● GOAL OF THE EXERCISE
Using the data below, return the stretch from the line that contains "(* ===== verification/RouterRunOk.v ===== *)" through the line that contains "From stdpp Require", both included, exactly as it stands and nothing beyond it.
[[ PROVIDED RECORDS open ]]
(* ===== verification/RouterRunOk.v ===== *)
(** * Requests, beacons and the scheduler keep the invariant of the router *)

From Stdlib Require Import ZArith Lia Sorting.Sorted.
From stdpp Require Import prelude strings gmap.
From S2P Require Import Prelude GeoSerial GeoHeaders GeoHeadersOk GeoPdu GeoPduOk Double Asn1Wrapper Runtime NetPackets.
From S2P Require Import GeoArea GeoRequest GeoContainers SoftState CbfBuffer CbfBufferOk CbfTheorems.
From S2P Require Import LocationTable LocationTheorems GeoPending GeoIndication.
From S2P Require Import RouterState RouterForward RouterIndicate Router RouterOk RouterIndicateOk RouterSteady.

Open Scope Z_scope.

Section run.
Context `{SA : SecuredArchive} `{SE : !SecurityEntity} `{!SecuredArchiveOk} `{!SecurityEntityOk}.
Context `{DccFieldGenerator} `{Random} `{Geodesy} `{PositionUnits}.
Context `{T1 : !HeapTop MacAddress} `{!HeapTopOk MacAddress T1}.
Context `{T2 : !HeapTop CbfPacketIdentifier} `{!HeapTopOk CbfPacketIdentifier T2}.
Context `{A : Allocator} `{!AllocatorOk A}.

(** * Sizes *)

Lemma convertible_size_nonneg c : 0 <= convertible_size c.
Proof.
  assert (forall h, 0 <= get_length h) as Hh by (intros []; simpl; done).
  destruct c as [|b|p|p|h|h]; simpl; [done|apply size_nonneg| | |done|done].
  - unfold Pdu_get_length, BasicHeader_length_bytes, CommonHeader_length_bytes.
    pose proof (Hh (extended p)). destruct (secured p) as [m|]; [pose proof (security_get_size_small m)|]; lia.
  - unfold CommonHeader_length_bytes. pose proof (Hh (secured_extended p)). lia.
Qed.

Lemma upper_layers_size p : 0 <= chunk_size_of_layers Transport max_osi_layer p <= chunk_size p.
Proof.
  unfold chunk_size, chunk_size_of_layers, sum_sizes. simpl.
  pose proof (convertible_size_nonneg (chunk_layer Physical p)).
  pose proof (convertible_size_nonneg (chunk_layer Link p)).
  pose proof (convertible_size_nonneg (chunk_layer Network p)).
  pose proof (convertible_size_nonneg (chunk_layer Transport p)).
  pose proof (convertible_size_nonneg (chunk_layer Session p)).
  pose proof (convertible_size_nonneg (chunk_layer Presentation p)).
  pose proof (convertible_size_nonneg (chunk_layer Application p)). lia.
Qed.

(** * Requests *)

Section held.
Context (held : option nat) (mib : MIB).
[[ PROVIDED RECORDS closed ]]
[[ PROVIDED RECORDS open ]]
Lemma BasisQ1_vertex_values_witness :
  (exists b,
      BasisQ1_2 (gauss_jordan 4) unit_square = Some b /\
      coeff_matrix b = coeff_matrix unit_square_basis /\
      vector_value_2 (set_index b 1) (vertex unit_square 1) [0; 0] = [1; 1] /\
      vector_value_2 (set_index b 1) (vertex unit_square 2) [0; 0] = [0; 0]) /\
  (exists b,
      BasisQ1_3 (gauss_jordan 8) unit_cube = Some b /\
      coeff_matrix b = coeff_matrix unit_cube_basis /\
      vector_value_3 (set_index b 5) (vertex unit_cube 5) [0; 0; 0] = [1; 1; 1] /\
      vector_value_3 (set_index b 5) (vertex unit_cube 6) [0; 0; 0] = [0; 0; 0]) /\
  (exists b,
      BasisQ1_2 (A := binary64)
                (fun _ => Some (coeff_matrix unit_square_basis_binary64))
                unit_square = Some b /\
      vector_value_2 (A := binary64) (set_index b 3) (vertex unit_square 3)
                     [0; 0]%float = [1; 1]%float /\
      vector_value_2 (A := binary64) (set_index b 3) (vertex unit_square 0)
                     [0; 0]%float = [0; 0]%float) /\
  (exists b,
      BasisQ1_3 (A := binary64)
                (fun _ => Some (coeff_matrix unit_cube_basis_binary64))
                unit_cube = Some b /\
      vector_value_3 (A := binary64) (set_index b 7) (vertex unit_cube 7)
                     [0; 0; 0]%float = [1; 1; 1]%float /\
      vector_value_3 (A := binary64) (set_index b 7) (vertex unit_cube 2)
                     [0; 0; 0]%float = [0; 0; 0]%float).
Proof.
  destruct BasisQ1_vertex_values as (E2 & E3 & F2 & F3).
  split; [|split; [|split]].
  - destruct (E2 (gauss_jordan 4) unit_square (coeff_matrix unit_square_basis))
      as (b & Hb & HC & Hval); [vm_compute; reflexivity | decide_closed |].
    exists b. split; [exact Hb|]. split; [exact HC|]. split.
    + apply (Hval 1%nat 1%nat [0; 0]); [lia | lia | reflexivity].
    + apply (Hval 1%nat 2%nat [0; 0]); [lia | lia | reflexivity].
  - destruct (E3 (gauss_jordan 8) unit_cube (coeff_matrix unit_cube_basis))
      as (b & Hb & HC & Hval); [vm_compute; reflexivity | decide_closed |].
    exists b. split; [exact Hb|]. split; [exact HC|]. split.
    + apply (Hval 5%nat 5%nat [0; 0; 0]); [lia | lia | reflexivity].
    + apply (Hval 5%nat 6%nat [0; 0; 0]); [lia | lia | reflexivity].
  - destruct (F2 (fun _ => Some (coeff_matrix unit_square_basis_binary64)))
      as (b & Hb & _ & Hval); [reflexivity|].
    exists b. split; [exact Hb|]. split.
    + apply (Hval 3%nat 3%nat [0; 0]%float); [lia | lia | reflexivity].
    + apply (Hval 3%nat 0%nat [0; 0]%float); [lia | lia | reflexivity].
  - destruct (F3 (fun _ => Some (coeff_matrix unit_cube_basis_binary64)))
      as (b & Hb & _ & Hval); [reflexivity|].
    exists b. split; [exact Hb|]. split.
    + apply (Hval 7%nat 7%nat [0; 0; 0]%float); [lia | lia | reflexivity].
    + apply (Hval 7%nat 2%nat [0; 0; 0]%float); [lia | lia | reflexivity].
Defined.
[[ PROVIDED RECORDS closed ]]
● ANSWER SECTION
(* ===== verification/RouterRunOk.v ===== *)
(** * Requests, beacons and the scheduler keep the invariant of the router *)

From Stdlib Require Import ZArith Lia Sorting.Sorted.
From stdpp Require Import prelude strings gmap.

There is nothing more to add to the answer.